14 Uma das críticas que se promoveu ao 128 do CTA foi, precisamente, a de o contrainteressado não ter forma de se libertar do efeito suspensivo automático, não sendo possível invocar a produção de efeitos particularmente gravosos na esfera jurídica dos seus interesses privados, o que por nós foi diagnosticado como déficit de tutela e, por isso, defende-mos que o contrainteressado tem o direito de resistir aos efeitos suspensivos, prosseguindo com a execução do ato de que beneficiário, sob pena de assim não sendo , o preceito ser inconstitucional por restrição desproporcional do seu direito (enquanto demandado) à tutela judicial efetiva). Neste sentido, FERNANDEZ, Revisitando.

15 Na ausência de disposição própria, era aplicada a estes recursos o efeito geral dos recursos, isto é, o efeito suspensivo. A questão foi alvo de larga discussão jurisprudencial.

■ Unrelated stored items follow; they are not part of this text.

Lemma ilog2_spec (a : Q) :
  (0 < a)%Q -> (pow2 (ilog2 a) <= a)%Q /\ (a < pow2 (ilog2 a + 1))%Q.
Proof.
  intros Ha. unfold ilog2.
  destruct a as [n d]. cbn [Qnum Qden].
  assert (Hn : 0 < n).
  { unfold Qlt in Ha. cbn in Ha. lia. }
  destruct (log2_bounds_Q n Hn) as [N1 N2].
  destruct (log2_bounds_Q (Z.pos d) (Pos2Z.is_pos d)) as [D1 D2].
  set (ln := Z.log2 n) in *. set (ld := Z.log2 (Z.pos d)) in *.
  assert (Had : (n # d == inject_Z n / inject_Z (Z.pos d))%Q) by apply Qmake_Qdiv.
  assert (HD : (0 < inject_Z (Z.pos d))%Q) by (rewrite <- (Zlt_Qlt 0); lia).
  assert (Hmul : ((n # d) * inject_Z (Z.pos d) == inject_Z n)%Q).
  { rewrite Had. field. intros E. rewrite E in HD. apply (Qlt_irrefl 0 HD). }
  pose proof (pow2_pos ld) as Pld. pose proof (pow2_pos (ln - ld)) as Pk.
  assert (Hk : (pow2 ln == pow2 (ln - ld) * pow2 ld)%Q).
  { rewrite <- pow2_add. replace (ln - ld + ld) with ln by lia. reflexivity. }
  pose proof (pow2_succ ln) as S1. pose proof (pow2_succ ld) as S2.
  pose proof (pow2_succ (ln - ld)) as S3.
  pose proof (pow2_succ (ln - ld - 1)) as S4.
  replace (ln - ld - 1 + 1) with (ln - ld) in * by lia.
  generalize dependent (inject_Z n). generalize dependent (inject_Z (Z.pos d)).
  intros D HD1 HD2 HD N HN1 HN2 Had Hmul.
  destruct (Qle_bool (pow2 (ln - ld)) (n # d)) eqn:E.
  - apply Qle_bool_iff in E. split; [exact E|]. nra.
  - assert (E' : ((n # d) < pow2 (ln - ld))%Q).
    { apply Qnot_le_lt. intros Hle. apply Qle_bool_iff in Hle. congruence. }
    replace (ln - ld - 1 + 1) with (ln - ld) by lia.
    split; [|exact E'].
    apply Qlt_le_weak. nra.
Qed.
(** * Room membership and event fan-out of the collaboration server

    Shallow embedding of the socket.io server of the repository (the strict,
    acknowledgment-based server and, in [Module Lenient], the
    fire-and-forget one) and of the client constants it has to agree with.

    - [JsMap]      : a JavaScript [Map] with string keys, kept in insertion
                     order (iteration order is observable through
                     [getRoomForSocket] and [getUsersInRoom]).
    - [State]      : the two process-wide registries [rooms] and
                     [userSocketMap], together with socket.io's own room
                     table ([sids]), which decides who receives a broadcast,
                     and the sessions it keeps for connection state
                     recovery.
    - handlers     : one function per [socket.on(...)] registration, returning
                     the new state and the list of messages delivered.
    - [step]/[run] : the event loop, one inbound event at a time. *)

From Stdlib Require Import List String Ascii Bool ZArith Lia.
Import ListNotations.
Open Scope string_scope.
Open Scope list_scope.

(* ------------------------------------------------------------------ *)
(** ** JavaScript [Map] keyed by strings *)

Module JsMap.

Section Ops.
Context {V : Type}.

Definition t := list (string * V).

Definition empty : t := [].

Fixpoint get (m : t) (k : string) : option V :=
  match m with
  | [] => None
  | (k', v) :: m' => if String.eqb k k' then Some v else get m' k
  end.

Definition has (m : t) (k : string) : bool :=
  match get m k with Some _ => true | None => false end.

(** [m.set(k, v)]: an existing key keeps its position, a new key goes last. *)
Fixpoint set (m : t) (k : string) (v : V) : t :=
  match m with
  | [] => [(k, v)]
  | (k', v') :: m' =>
      if String.eqb k k' then (k', v) :: m' else (k', v') :: set m' k v
  end.

Fixpoint delete (m : t) (k : string) : t :=
  match m with
  | [] => []
  | (k', v') :: m' =>
      if String.eqb k k' then m' else (k', v') :: delete m' k
  end.

Definition size (m : t) : nat := List.length m.
Definition keys (m : t) : list string := map fst m.
Definition values (m : t) : list V := map snd m.

(** Structural invariant of a [Map]: no key occurs twice. *)
Definition wf (m : t) : Prop := NoDup (keys m).
End Ops.

Arguments t : clear implicits.

End JsMap.

(* ------------------------------------------------------------------ *)
(** ** Data model *)

Module User.
(** The object built by the join handler:
    [{ id: socket.id, username, joinedAt, roomId }].  [joinedAt] is the
    clock reading taken when the join commits. *)
Record t := mk { id : string; username : string; joinedAt : Z; roomId : string }.
End User.

Module LenientUser.
(** The user object of the lenient server: [{ id, username, joinedAt }]. *)
Record t := mk { id : string; username : string; joinedAt : Z }.
End LenientUser.

(** An inbound payload: a JavaScript object with string-valued fields.  A
    field that is absent reads as [undefined], here [None]. *)
Definition Obj := JsMap.t string.

Definition field (o : Obj) (k : string) : option string := JsMap.get o k.

(** JavaScript truthiness of a string: only the empty string is falsy. *)
Definition truthy (s : string) : bool := negb (s =? "").

(** Outbound payloads, one constructor per object literal the server emits. *)
Inductive Payload :=
| PError (error : string)
| PMessage (message : string)
| PJoinAccepted (id username roomId : string) (users : list User.t)
| PUserJoined (id username : string) (joinedAt : Z) (roomId : string)
| PUserLeft (socketId : string) (username : option string)
| PCodeUpdate (code cursorPos filePath : option string) (sender : string) (timestamp : Z)
| PReceiveMessage (username text : option string)
| PCursorMove (username x y : option string) (timestamp : Z)
| PFileEvent (filePath code : option string) (by_ : string) (timestamp : Z)
| PJoinSuccess (roomId : string) (users : list LenientUser.t)
| PUserJoinedSnapshot (user : LenientUser.t) (users : list LenientUser.t).

(** What the join handler passes to its acknowledgment [callback]. *)
Inductive Ack :=
| AckError (error : string)
| AckSuccess (roomId : string) (users : list User.t) (yourId : string).

(** Observable effects of a handler, in program order: a message delivered
    to one socket under an event name, or one invocation of the
    acknowledgment callback of the socket's request. *)
Inductive Effect :=
| Emit (to : string) (event : string) (p : Payload)
| Callback (socket : string) (a : Ack).

(** Process state.  [rooms] and [userSocketMap] are the server's own
    registries.  [sids] is socket.io's room table (socket id to the rooms the
    socket has joined): it is written by [socket.join]/[socket.leave] and by
    the transport on connect and disconnect, and read by every broadcast.
    [sessions] is what [connectionStateRecovery] keeps of a closed
    connection: under the socket's id, the rooms the socket was in. *)
Record State := mkState {
  rooms : JsMap.t (JsMap.t User.t);
  userSocketMap : JsMap.t User.t;
  sids : JsMap.t (list string);
  sessions : JsMap.t (list string)
}.

Definition init : State :=
  {| rooms := JsMap.empty; userSocketMap := JsMap.empty; sids := JsMap.empty;
     sessions := JsMap.empty |}.
(** * The libdc1394 video capture engine of Psychtoolbox-3

    A shallow embedding of
    [PsychSourceGL/Source/Common/Screen/PsychVideoCaptureSupportLibDC1394.c]
    and the properties of its mode selection, capture session life cycle,
    frame retrieval and recording paths.

    Conventions of the embedding:
    - C [int] and [unsigned int] values are integers in [Z]; every place
      where the C code wraps around or reinterprets the sign is written
      with [uint32] and [int32].
    - C [float] and [double] values are IEEE-754 binary32 and binary64
      numbers ([spec_float] with the operations of [SpecFloat]), rounded to
      nearest even at every operation, as the C code evaluates them.
    - A function that can leave through [PsychErrorExitMsg] is a
      computation in the monad [M]; the capture record keeps every
      assignment made before the exit.
    - Calls into libdc1394, the movie writer and the thread library are
      answered by an [Environment]. *)

From Stdlib Require Import ZArith List Bool Lia String Ascii Sorted.
From Stdlib Require Import Floats.SpecFloat.
Import ListNotations.
Local Open Scope string_scope.
Local Open Scope Z_scope.

(** ** C integer arithmetic *)

Module C.

(** [unsigned int]: values are kept modulo 2^32. *)
Definition uint32 (x : Z) : Z := x mod 2 ^ 32.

16 Em sentido divergente, Acórdão do Tribunal Central Administrativo Sul, de 4/10/2017 (processo n.º 1329/16.1BELSB), no qual se sumariou que “O fumus boni iuri não constitui, neste âmbito, um requisito autónomo e cumulativo, mas é um fator a considerar na ponderação dos interesses envolvidos, em termos que, se for possível configurar como provável o fracasso da pretensão formulada na ação de contencioso pré-contratual, pode, ponderados ainda os prejuízos para o interesse público e para a adjudicatária, conduzir ao levantamento do efeito suspensivo automático do ato de adjudicação e respetivo contrato”. Da nossa parte, diremos que se o tribunal dispõe de elementos para concluir pelo fracasso da ação, o que se impõe é que profira decisão na ação, o que deverá ter efeito direto na cessação dos efeitos suspensivos da mesma.

17 A solução é mais evidente no n.º 2 do artigo 381 do CPC segundo o qual “ainda que a deliberação seja contrária à lei, aos estatutos ou ao contrato, o juiz pode deixar de suspendê-la, desde que o prejuízo resultante da suspensão seja superior ao que pode derivar da execução”.